The Deserved and Undeserved distinction undergirding capitalist charity logic isn’t, of course, new. As industrialization and its attendant widescale inner city poverty took root in 18th century Britain, the logic of the workhouses that sprung up to address the surplus populations operated along the same moral lines. As historian Peter Ackroyd notes in his 2018 book Dominion, it went from an informal moral determination to a systematized one in the 1830s:
In 1832… a new system of poor relief was introduced at this time, with the purpose of distinguishing between those who would not work and those who could not work. The old Poor Law was maintained by the people of the local parish, who best knew the circumstances of those who claimed relief; it had been operating since the beginning of the seventeenth century but was now regarded by the new breed of bureaucrats as outmoded and outworn. The New Poor Law was proposed in 1834 as a model of organization and efficiency. It was the Benthamite way. The old parishes were grouped into ‘unions’ which, under the supervision of three Poor Law commissioners in Whitehall, controlled the novel institution of ‘workhouses’ as instruments of containment and control…
The instruments of their power were the local boards of guardians who ensured that only the sick or the properly indigent were permitted to enter the workhouse. Outdoor relief to able-bodied men was prohibited. Poverty was not enough; after all, the adult male could work himself out of poverty. ”
The point, politically, of means-testing rather than the politics of entitlements and rights is to make programs less comprehensible, more difficult to navigate for the elderly and less tech literate, easier to gut, more subject to racist demagoguery and—above all—consistent with the underlying logic of capitalism that those at the bottom rung of society who can physically work for the lowest wage legally allowed must do so. The more overtly right-wing cousin of means-testing, Work Requirements, are also making a comeback into mainstream discourse of late, being put front in center of the so-called debt ceiling negotiations by Republicans.

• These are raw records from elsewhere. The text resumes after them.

(** * JSON schema validator (launch_control/utils/json/schema.py)

    A shallow embedding of the [Schema] keyword accessors and of the
    recursive [Validator], followed by the properties established about
    them.

    Python values are a closed inductive type; exceptions are an
    enumeration; the validator's [_obj_stack] is threaded explicitly and
    survives a raised exception exactly as the Python list does. *)

From Stdlib Require Import List String Ascii ZArith QArith Bool Arith Lia.
Import ListNotations.
Local Open Scope string_scope.
Local Open Scope list_scope.
Local Close Scope Q_scope.

Set Implicit Arguments.
Set Warnings "-register-all".

(** ** Python values *)

(** The values [simplejson.loads] produces.  [int] and [long] are kept
    apart because [isinstance(x, int)] tells them apart; a finite float
    is held as the rational it denotes; [str] and [unicode] are both
    [basestring] and are one constructor.  A dict is the list of its
    entries in iteration order. *)
Inductive pyobj : Type :=
| PyNone
| PyBool (b : bool)
| PyInt (z : Z)
| PyLong (z : Z)
| PyFloat (q : Q)
| PyStr (s : string)
| PyList (items : list pyobj)
| PyDict (entries : list (string * pyobj)).

Inductive pyclass : Type :=
| C_basestring | C_dict | C_list | C_int | C_float | C_Decimal | C_NoneType.

(** [bool] is a subclass of [int] in Python. *)
Definition instance_of (v : pyobj) (c : pyclass) : bool :=
  match c, v with
  | C_basestring, PyStr _ => true
  | C_dict, PyDict _ => true
  | C_list, PyList _ => true
  | C_int, PyInt _ => true
  | C_int, PyBool _ => true
  | C_float, PyFloat _ => true
  | C_NoneType, PyNone => true
  | _, _ => false
  end.

(** [isinstance(v, (c1, ..., cn))] *)
Definition isinstance (v : pyobj) (cs : list pyclass) : bool :=
  existsb (instance_of v) cs.

Definition NUMERIC_TYPES : list pyclass := [C_int; C_float; C_Decimal].

(** [v is None], [v is True], [v is False]: identity with a singleton. *)
Definition is_None (v : pyobj) : bool :=
  match v with PyNone => true | _ => false end.
Definition is_True (v : pyobj) : bool :=
  match v with PyBool true => true | _ => false end.
Definition is_False (v : pyobj) : bool :=
  match v with PyBool false => true | _ => false end.

(** The number a numeric value denotes ([True] is 1, [False] is 0). *)
Definition num_of (v : pyobj) : option Q :=
  match v with
  | PyBool b => Some (if b then 1%Q else 0%Q)
  | PyInt z => Some (inject_Z z)
  | PyLong z => Some (inject_Z z)
  | PyFloat q => Some q
  | _ => None
  end.

(** [a == b].  Numbers compare by the number they denote, whatever their
    class; [None] equals only itself; strings compare by contents.  The
    validator only ever compares with a hashable scalar on one side (the
    containers are filtered out first, by [isinstance] or by the hashing of
    [x in seen]), where a container is equal to nothing. *)
Definition py_eq (a b : pyobj) : bool :=
  match num_of a, num_of b with
  | Some x, Some y => Qeq_bool x y
  | _, _ =>
      match a, b with
      | PyNone, PyNone => true
      | PyStr s, PyStr t => String.eqb s t
      | _, _ => false
      end
  end.

(** [v < 0] on a numeric value. *)
Definition py_negative (v : pyobj) : bool :=
  match num_of v with
  | Some x => negb (Qle_bool 0%Q x)
  | None => false
  end.

(** [v == {}] *)
Definition is_empty_dict (v : pyobj) : bool :=
  match v with PyDict [] => true | _ => false end.

(** [hash(v)] raises [TypeError] on a list or a dict. *)
Definition hashable (v : pyobj) : bool :=
  match v with PyList _ | PyDict _ => false | _ => true end.

(** *** Dictionaries *)

Fixpoint lookup (k : string) (d : list (string * pyobj)) : option pyobj :=
  match d with
  | [] => None
  | (k', v) :: rest => if String.eqb k k' then Some v else lookup k rest
  end.

(** [d.get(k, default)] *)
Definition dict_get (d : list (string * pyobj)) (k : string)
    (default : pyobj) : pyobj :=
  match lookup k d with Some v => v | None => default end.

(** [k in d] *)
Definition has_key (k : string) (d : list (string * pyobj)) : bool :=
  match lookup k d with Some _ => true | None => false end.

(** [str.lower] on the ASCII letters (a [unicode] value with cased
    letters outside ASCII is not modelled). *)
Definition lower_ascii (c : ascii) : ascii :=
  let n := nat_of_ascii c in
  if (65 <=? n)%nat && (n <=? 90)%nat then ascii_of_nat (n + 32) else c.

Fixpoint lower (s : string) : string :=
  match s with
  | EmptyString => EmptyString
  | String c rest => String (lower_ascii c) (lower rest)
  end.

Definition str_in (s : string) (l : list string) : bool :=
  existsb (String.eqb s) l.

(** Nesting depth: scalars and empty containers are at depth 0. *)
Fixpoint height (v : pyobj) : nat :=
  match v with
  | PyList (x :: l) =>
      S (fold_right (fun y acc => Nat.max (height y) acc) (height x) l)
  | PyDict ((_, x) :: d) =>
      S (fold_right (fun kv acc => let '(_, y) := kv in Nat.max (height y) acc)
           (height x) d)
  | _ => 0
  end.

(** ** Exceptions and results *)

Inductive exn : Type :=
| SchemaError
| ValidationError
| NotImplementedError
| TypeError
| AttributeError
| KeyError
| IndexError
| UnboundLocalError
| AssertionError
| ValueError
| OverflowError.

Inductive res (A : Type) : Type :=
| Ok (a : A)
| Err (e : exn).
Arguments Ok {A} a.
Arguments Err {A} e.

Definition res_bind {A B} (r : res A) (f : A -> res B) : res B :=
  match r with Ok a => f a | Err e => Err e end.

Declare Scope res_scope.
Delimit Scope res_scope with res.
Notation "x <- r ;; k" := (res_bind r (fun x => k))
  (at level 61, r at next level, right associativity) : res_scope.
Notation "r ;; k" := (res_bind r (fun _ => k))
  (at level 61, right associativity) : res_scope.

(** What [re.compile] does with a string. *)
Inductive re_outcome : Type :=
| Compiled
| ReError
| ReRaises (e : exn).
(** * Stable hashing and set comparison of ledger entries

    A Rocq model of [beancount/core/compare.py]: the stable hash of a
    namedtuple ([stable_hash_namedtuple], [hash_entry]), the digest index
    built over a list of entries ([hash_entries]) and the three set
    comparisons built on it ([compare_entries], [includes_entries],
    [excludes_entries]). *)

From Stdlib Require Import ZArith Ascii String.
From Stdlib Require OrderedTypeEx.
From stdpp Require Import gmap strings list fin_maps sorting.

Local Open Scope string_scope.
Local Open Scope list_scope.

Set Warnings "-register-all,-clear-no-such-hyp".

(** ** MD5 (RFC 1321), the digest behind [hashlib.md5]

    Python strings are encoded to bytes before they reach the hash object;
    a Rocq [string] is already a sequence of bytes, so [.encode()] is the
    identity of the model. *)
Module MD5.

Local Open Scope Z_scope.

Definition mask32 (x : Z) : Z := x mod 2 ^ 32.

Definition rotl32 (x c : Z) : Z :=
  mask32 (Z.lor (Z.shiftl x c) (Z.shiftr (mask32 x) (32 - c))).

Definition shifts : list Z :=
  [ 7; 12; 17; 22;  7; 12; 17; 22;  7; 12; 17; 22;  7; 12; 17; 22;
    5;  9; 14; 20;  5;  9; 14; 20;  5;  9; 14; 20;  5;  9; 14; 20;
    4; 11; 16; 23;  4; 11; 16; 23;  4; 11; 16; 23;  4; 11; 16; 23;
    6; 10; 15; 21;  6; 10; 15; 21;  6; 10; 15; 21;  6; 10; 15; 21 ].

Definition sines : list Z :=
  [ 0xd76aa478; 0xe8c7b756; 0x242070db; 0xc1bdceee;
    0xf57c0faf; 0x4787c62a; 0xa8304613; 0xfd469501;
    0x698098d8; 0x8b44f7af; 0xffff5bb1; 0x895cd7be;
    0x6b901122; 0xfd987193; 0xa679438e; 0x49b40821;
    0xf61e2562; 0xc040b340; 0x265e5a51; 0xe9b6c7aa;
    0xd62f105d; 0x02441453; 0xd8a1e681; 0xe7d3fbc8;
    0x21e1cde6; 0xc33707d6; 0xf4d50d87; 0x455a14ed;
    0xa9e3e905; 0xfcefa3f8; 0x676f02d9; 0x8d2a4c8a;
    0xfffa3942; 0x8771f681; 0x6d9d6122; 0xfde5380c;
    0xa4beea44; 0x4bdecfa9; 0xf6bb4b60; 0xbebfbc70;
    0x289b7ec6; 0xeaa127fa; 0xd4ef3085; 0x04881d05;
    0xd9d4d039; 0xe6db99e5; 0x1fa27cf8; 0xc4ac5665;
    0xf4292244; 0x432aff97; 0xab9423a7; 0xfc93a039;
    0x655b59c3; 0x8f0ccc92; 0xffeff47d; 0x85845dd1;
    0x6fa87e4f; 0xfe2ce6e0; 0xa3014314; 0x4e0811a1;
    0xf7537e82; 0xbd3af235; 0x2ad7d2bb; 0xeb86d391 ].

(** The four 32-bit chaining words. *)
Record state := State { sA : Z; sB : Z; sC : Z; sD : Z }.

Definition init : state :=
  State 0x67452301 0xefcdab89 0x98badcfe 0x10325476.

Definition bytes_of (s : string) : list Z :=
  List.map (fun a => Z.of_N (N_of_ascii a)) (list_ascii_of_string s).

(** Little-endian bytes of [x], [n] of them. *)
Fixpoint le_bytes (n : nat) (x : Z) : list Z :=
  match n with
  | O => []
  | S n' => x mod 256 :: le_bytes n' (x / 256)
  end.

Definition pad (msg : list Z) : list Z :=
  let len := Z.of_nat (length msg) in
  let zeros := Z.to_nat ((55 - len) mod 64) in
  msg ++ 0x80 :: List.repeat 0 zeros ++ le_bytes 8 (8 * len).

Fixpoint word_of_le (bs : list Z) : Z :=
  match bs with
  | [] => 0
  | b :: rest => b + 256 * word_of_le rest
  end.

(** Split a 64-byte block into its sixteen little-endian words. *)
Fixpoint words (n : nat) (bs : list Z) : list Z :=
  match n with
  | O => []
  | S n' => word_of_le (firstn 4 bs) :: words n' (skipn 4 bs)
  end.
(** * svg-writer: a shallow embedding of [svg_writer.hpp] and its properties

    The header [include/svg_writer/svg_writer.hpp] builds SVG markup as
    strings.  This development embeds its value types, the coordinate
    transform, the shape hierarchy, markers, animations and the document
    assembly as Rocq functions, and proves the properties the
    specification states about them.

    Conventions of the embedding:
    - a C++ [double] is a binary64 primitive float ([float]), so that
      arithmetic and comparisons behave as in the program (NaN compares
      false, rounding is IEEE 754);
    - [int] and [unsigned] are [Z] (no arithmetic that could wrap is done
      on them);
    - [std::string] is [string]; [std::vector<T>] is [list T];
    - [svg::optional<T>] is [option T], and reading through an invalid one
      throws, as does [Marker::toString] on an empty id: functions that can
      throw return a [result];
    - a [const Marker*] held by a line or polyline is the marker it points
      to at the time of serialization ([None] for [nullptr]);
    - [std::stringstream << v] appends the default formatting of [v]
      ([Stream.show_double], [Stream.show_int]). *)

From Stdlib Require Import Floats ZArith Bool List Ascii String Lia.
From Stdlib Require Import Sorting.Sorted Sorting.Permutation.
Import ListNotations.

Set Warnings "-inexact-float".

Open Scope list_scope.
Open Scope string_scope.
Open Scope float_scope.

(** ** Exceptions *)

Inductive exception : Type :=
| invalid_argument (what : string)
| runtime_error (what : string).

Inductive result (A : Type) : Type :=
| Ok (a : A)
| Throw (e : exception).
Arguments Ok {A} a.
Arguments Throw {A} e.

Definition bind {A B : Type} (r : result A) (k : A -> result B) : result B :=
  match r with
  | Ok a => k a
  | Throw e => Throw e
  end.

Notation "x <- r ;; k" := (bind r (fun x => k))
  (at level 61, r at next level, right associativity).

Fixpoint mapM {A B : Type} (f : A -> result B) (l : list A) : result (list B) :=
  match l with
  | [] => Ok []
  | a :: r => b <- f a ;; bs <- mapM f r ;; Ok (b :: bs)
  end.

(** ** Stream formatting

    What [operator<<] of a default-constructed [std::stringstream] appends
    for an [int]/[unsigned] and for a [double] (general notation with six
    significant digits, as [printf("%g")]). *)

Module Stream.

Local Open Scope Z_scope.

Definition digit (n : Z) : ascii := ascii_of_nat (48 + Z.to_nat (n mod 10)).

Fixpoint digits_from (fuel : nat) (n : Z) (acc : string) : string :=
  match fuel with
  | O => acc
  | S fuel' =>
      let acc' := String (digit n) acc in
      if (n / 10 =? 0) then acc' else digits_from fuel' (n / 10) acc'
  end.

(** Decimal digits of a non-negative integer. *)
Definition digits (n : Z) : string :=
  digits_from (S (Z.to_nat (Z.log2 n))) n "".

Definition show_int (n : Z) : string :=
  if (n <? 0) then "-" ++ digits (- n) else digits n.

Fixpoint zeros (n : nat) : string :=
  match n with
  | O => ""
  | S n' => String "0" (zeros n')
  end.

(** Removes the trailing zeros of a digit string. *)
Fixpoint strip_zeros (s : string) : string :=
  match s with
  | "" => ""
  | String c r =>
      let r' := strip_zeros r in
      if (Ascii.eqb c "0" && String.eqb r' "")%bool then "" else String c r'
  end.

Definition fraction (frac : string) : string :=
  let f := strip_zeros frac in
  if String.eqb f "" then "" else "." ++ f.

(** [10^k <= num / den], for positive [num] and [den]. *)
Definition pow10_le (k num den : Z) : bool :=
  if (0 <=? k) then (10 ^ k * den <=? num) else (den <=? num * 10 ^ (- k)).

Definition ndigits (n : Z) : Z := Z.of_nat (String.length (digits n)).

(** The decimal exponent of [num / den]: the largest [X] with
    [10^X <= num / den]. *)
Definition decimal_exponent (num den : Z) : Z :=
  let e := (ndigits num - ndigits den) in
  if pow10_le e num den then e else (e - 1).

Definition round_half_even (n d : Z) : Z :=
  let q := (n / d) in
  match (2 * (n mod d) ?= d) with
  | Lt => q
  | Gt => (q + 1)
  | Eq => if Z.even q then q else (q + 1)
  end.

(** [num / den] rounded to six significant digits: the digits as an
    integer in [[100000, 999999]] and the decimal exponent of the first. *)
Definition six_digits (num den : Z) : Z * Z :=
  let X := decimal_exponent num den in
  let D := if (X <=? 5) then round_half_even (num * 10 ^ (5 - X)) den
           else round_half_even num (den * 10 ^ (X - 5)) in
  if (D =? 1000000) then (100000, X + 1) else (D, X).

Definition show_exponent (X : Z) : string :=
  (if (X <? 0) then "-" else "+") ++
  (if (Z.abs X <? 10) then "0" else "") ++ digits (Z.abs X).

(** The magnitude [m * 2^e] ([m] positive) in the style [%g] selects. *)
Definition show_finite (m e : Z) : string :=
  let num := if (0 <=? e) then (m * 2 ^ e) else m in
  let den := if (0 <=? e) then 1 else (2 ^ (- e)) in
  let '(D, X) := six_digits num den in
  let ds := digits D in
  if ((-4 <=? X) && (X <? 6))%bool then
    if (0 <=? X) then
      let n := S (Z.to_nat X) in
      substring 0 n ds ++ fraction (substring n (6 - n)%nat ds)
    else
      "0." ++ zeros (Z.to_nat (- X - 1)) ++ strip_zeros ds
  else
    substring 0 1 ds ++ fraction (substring 1 5 ds) ++ "e" ++ show_exponent X.

(** The sign of a NaN is not observable on a primitive float; it is
    printed unsigned. *)
Definition show_double (f : float) : string :=
  match Prim2SF f with
  | S754_nan => "nan"
  | S754_infinity s => if s then "-inf" else "inf"
  | S754_zero s => if s then "-0" else "0"
  | S754_finite s m e => (if s then "-" else "") ++ show_finite (Zpos m) e
  end.

End Stream.

(** ** Utility XML/string functions *)

(** The double-quote character (ASCII 34) of the C++ literals. *)
Definition dq : string := String "034"%char "".

(** [attribute] is a template over the value type; the value arrives here
    already formatted by the stream. *)
Definition attribute (attribute_name value unit : string) : string :=
  attribute_name ++ "=" ++ dq ++ value ++ unit ++ dq ++ " ".

Definition elemStart (element_name : string) (single : bool) : string :=
  String "009"%char "<" ++ element_name ++
  (if single then ">" ++ String "010"%char "" else " ").

Definition elemEnd (element_name : string) : string :=
  "</" ++ element_name ++ ">" ++ String "010"%char "".

Definition emptyElemEnd : string := "/>" ++ String "010"%char "".

(** [std::equal(first1, last1, first2)]: the first range against the
    elements of the second, position by position. *)
Fixpoint std_equal (range1 range2 : list ascii) : bool :=
  match range1, range2 with
  | [], _ => true
  | a :: r1, b :: r2 => Ascii.eqb a b && std_equal r1 r2
  | _ :: _, [] => false
  end.
(* ===== verification/_CoqProject ===== *)
-Q . S2P
Prelude.v
GoStrings.v
GoNum.v
GoTime.v
GoGlob.v
GoRegexp.v
GoNet.v
GoPath.v
PathGrants.v
LoopStore.v
LoopDecide.v
LoopEngine.v
WorkflowRegistry.v
LoopLauncher.v
Recovery.v
RecoveryBroker.v
HarnessProfile.v
Truncate.v
HarnessTurn.v
Tasks.v
Lifecycle.v
Workers.v
ApiAuth.v
ApiGuard.v
ApiHandlers.v
Background.v
ScheduleStore.v
Scheduler.v
Envelopes.v
GrantLease.v
PluginManager.v
ChatLoop.v
Generations.v
GenerationSafety.v
GenerationProgress.v
Streams.v
StreamDelivery.v
StreamTakeover.v
DefinitionFiles.v
DefinitionSafety.v
AgentPolicy.v
(** ** Tactics *)

(** Turn boolean guards in the context and the goal into propositions. *)
Ltac b2p :=
  repeat match goal with
  | H : negb _ = true |- _ => apply negb_true_iff in H
  | H : negb _ = false |- _ => apply negb_false_iff in H
  | H : _ && _ = true |- _ => apply andb_true_iff in H as [? ?]
  | H : _ || _ = false |- _ => apply orb_false_iff in H as [? ?]
  | H : bool_decide _ = true |- _ => apply bool_decide_eq_true in H
  | H : bool_decide _ = false |- _ => apply bool_decide_eq_false in H
  | H : Z.leb _ _ = true |- _ => apply Z.leb_le in H
  | H : Z.leb _ _ = false |- _ => apply Z.leb_gt in H
  | H : Z.ltb _ _ = true |- _ => apply Z.ltb_lt in H
  | H : Z.ltb _ _ = false |- _ => apply Z.ltb_ge in H
  | H : Z.eqb _ _ = true |- _ => apply Z.eqb_eq in H
  | H : Z.eqb _ _ = false |- _ => apply Z.eqb_neq in H
  end.

(** Case on the next [if] of the goal, or of a hypothesis. *)
Ltac case_if :=
  match goal with
  | |- context [if ?b then _ else _] =>
      lazymatch type of b with
      | bool => let E := fresh "Hif" in destruct b eqn:E
      | _ => let E := fresh "Hif" in destruct b as [E|E]
      end
  end.
Ltac case_if_in H :=
  match type of H with
  | context [if ?b then _ else _] =>
      lazymatch type of b with
      | bool => let E := fresh "Hif" in destruct b eqn:E
      | _ => let E := fresh "Hif" in destruct b as [E|E]
      end
  end.

(** Run every branch of a decision procedure to its end. *)
Ltac branches := repeat (case_if; simpl in *); b2p; try done.

(** Prove a decidable fact about closed terms by running its decision. *)
Ltac by_decide :=
  lazymatch goal with
  | |- ¬ ?P => refine (bool_decide_eq_false_1 P _); vm_compute; reflexivity
  | |- ?P => refine (bool_decide_eq_true_1 P _); vm_compute; reflexivity
  end.

(** ** Hint databases *)

(** [nanite]: the lemmas that close the routine side conditions of the
    components' proofs. *)
Create HintDb nanite.

(** [stays]: the compositional rules of [stays] and the frames of each
    primitive step. *)
Create HintDb stays.

#[export] Hint Resolve stays_ret stays_fail stays_get stays_lift stays_bind stays_if
  stays_wrap stays_attempt : stays.

(** ** Lists *)

(** [count P l]: how many elements of [l] satisfy [P] (a counting [for] loop). *)
Definition count {A} (P : A → bool) (l : list A) : nat :=
  length (List.filter P l).

Lemma count_nil {A} (P : A → bool) : count P [] = 0.
Proof. done. Qed.
Lemma count_app {A} (P : A → bool) (l k : list A) :
  count P (l ++ k) = count P l + count P k.
Proof. unfold count. by rewrite List.filter_app, length_app. Qed.
Lemma count_le_length {A} (P : A → bool) (l : list A) :
  count P l ≤ length l.
Proof. unfold count. apply List.filter_length_le. Qed.

(** The suffix of a list on which [P] holds, counted from the end. *)
Fixpoint streak {A} (P : A → bool) (rl : list A) : nat :=
  match rl with
  | [] => 0
  | x :: rl' => if P x then S (streak P rl') else 0
  end.

Lemma streak_le_length {A} (P : A → bool) (l : list A) : streak P l ≤ length l.
Proof. induction l as [|x l IH]; simpl; [lia|]. case_if; lia. Qed.

Lemma streak_Forall {A} (P : A → bool) (l : list A) :
  Forall (λ x, P x = true) (take (streak P l) l).
Proof.
  induction l as [|x l IH]; simpl; [constructor|].
  destruct (P x) eqn:E; simpl; by constructor.
Qed.

Lemma streak_maximal {A} (P : A → bool) (l : list A) x :
  l !! streak P l = Some x → P x = false.
Proof.
  induction l as [|y l IH]; simpl; [done|].
  destruct (P y) eqn:E; simpl; [done|]. by intros [= ->].
Qed.

(** First-occurrence de-duplication: Go's [seen] map around an [append]. *)
Fixpoint dedup_from {A} `{EqDecision A} (seen l : list A) : list A :=
  match l with
  | [] => []
  | x :: l' =>
      if bool_decide (x ∈ seen) then dedup_from seen l'
      else x :: dedup_from (x :: seen) l'
  end.
Definition dedup {A} `{EqDecision A} (l : list A) : list A := dedup_from [] l.

Lemma elem_of_dedup_from {A} `{EqDecision A} (seen l : list A) x :
  x ∈ dedup_from seen l ↔ x ∈ l ∧ x ∉ seen.
Proof.
  revert seen. induction l as [|y l IH]; intros seen; simpl; [set_solver|].
  case_bool_decide as Hy.
  - rewrite IH. set_solver.
  - rewrite elem_of_cons, IH.
    destruct (decide (x = y)) as [->|Hne]; set_solver.
Qed.
Lemma elem_of_dedup {A} `{EqDecision A} (l : list A) x : x ∈ dedup l ↔ x ∈ l.
Proof. unfold dedup. rewrite elem_of_dedup_from. set_solver. Qed.
Lemma NoDup_dedup_from {A} `{EqDecision A} (seen l : list A) :
  NoDup (dedup_from seen l).
Proof.
  revert seen. induction l as [|y l IH]; intros seen; simpl; [constructor|].
  case_bool_decide; [done|]. constructor; [|done].
  rewrite elem_of_dedup_from. set_solver.
Qed.
Lemma NoDup_dedup {A} `{EqDecision A} (l : list A) : NoDup (dedup l).
Proof. apply NoDup_dedup_from. Qed.
#[export] Hint Resolve NoDup_dedup count_le_length streak_le_length : nanite.

(** Two elements of a list with the same unique key are the same. *)
Lemma NoDup_map_eq {A B} (f : A → B) (l : list A) x y :
  NoDup (map f l) → x ∈ l → y ∈ l → f x = f y → x = y.
Proof.
  induction l as [|a l IH]; cbn; [set_solver|]. intros [Ha Hl]%NoDup_cons Hx Hy Heq.
  assert (∀ z, z ∈ l → f z ∈ map f l) as Hmap by (intros z Hz; apply list_elem_of_In, in_map, list_elem_of_In, Hz).
  apply elem_of_cons in Hx as [->|Hx], Hy as [->|Hy].
  - done.
  - destruct Ha. rewrite Heq. auto.
  - destruct Ha. rewrite <- Heq. auto.
  - auto.
Qed.

(** ** Reachability *)

(** Zero or more steps of a labelled transition system. *)
Inductive steps {S L : Type} (step : S → L → S → Prop) : S → list L → S → Prop :=
| steps_nil s : steps step s [] s
| steps_cons s l s' ls s'' :
    step s l s' → steps step s' ls s'' → steps step s (l :: ls) s''.
#[export] Hint Constructors steps : nanite.

(** A run goes on with one more step. *)
Lemma steps_snoc {S L} (step : S → L → S → Prop) s ls s' l s'' :
  steps step s ls s' → step s' l s'' → steps step s (ls ++ [l])%list s''.
Proof. intros Hrun Hstep. induction Hrun; cbn; eauto using steps_cons, steps_nil. Qed.

(** An invariant of every step is an invariant of every run. *)
Lemma steps_invariant {S L} (step : S → L → S → Prop) (P : S → Prop) s ls s' :
  (∀ a l b, step a l b → P a → P b) → steps step s ls s' → P s → P s'.
Proof. intros Hstep Hsteps. induction Hsteps; eauto. Qed.

(** The same, when the invariant also depends on the labels allowed so far. *)
Lemma steps_invariant_labels {S L} (step : S → L → S → Prop) (ok : L → Prop)
    (P : S → Prop) s ls s' :
  (∀ a l b, ok l → step a l b → P a → P b) →
  steps step s ls s' → Forall ok ls → P s → P s'.
Proof.
  intros Hstep Hsteps. induction Hsteps; [done|].
  intros [? ?]%Forall_cons ?. eauto.
Qed.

On a psychosocial level, means testing is politically effective because almost everyone views their own poverty and the poverty of those close to them as random, not their fault, and a matter of circumstance. But the poverty of others, especially when the subject is white and the others are not, as the product of laziness, bad choices, and intractable drug addiction there is simply no solution to. Means testing, at its core, appeals to our vanity and own sense of how hard we work.
The wealthiest country in the history of the world suffers from no organic or necessary austerity. No outside factor, no lack of resources, is forcing this regime on us. The scarcity logic is entirely constructed, designed to prop up a moral binary of deserved and undeserved to maintain a wholly unnecessary population of fixed poverty to keep wages and labor power to a minimum. The super rich hide over $4 trillion in wealth in tax shelters that should be taxed but isn’t. We write checks to our military and clandestine complex to the tune of $1 trillion a year and no one bats an eye. But if someone deemed “able bodied” collects food stamps and has a hot sandwich or a safe, comfortable house without mopping up the floor of Sam’s Club first, our media and right-wing outrage machine have a collective meltdown. Grandma is not quite infirm enough for nursing care, so we throw her back on the street because otherwise someone may live high on the hog of not slowly dying and being moderately comfortable. And this, above all, cannot be tolerated.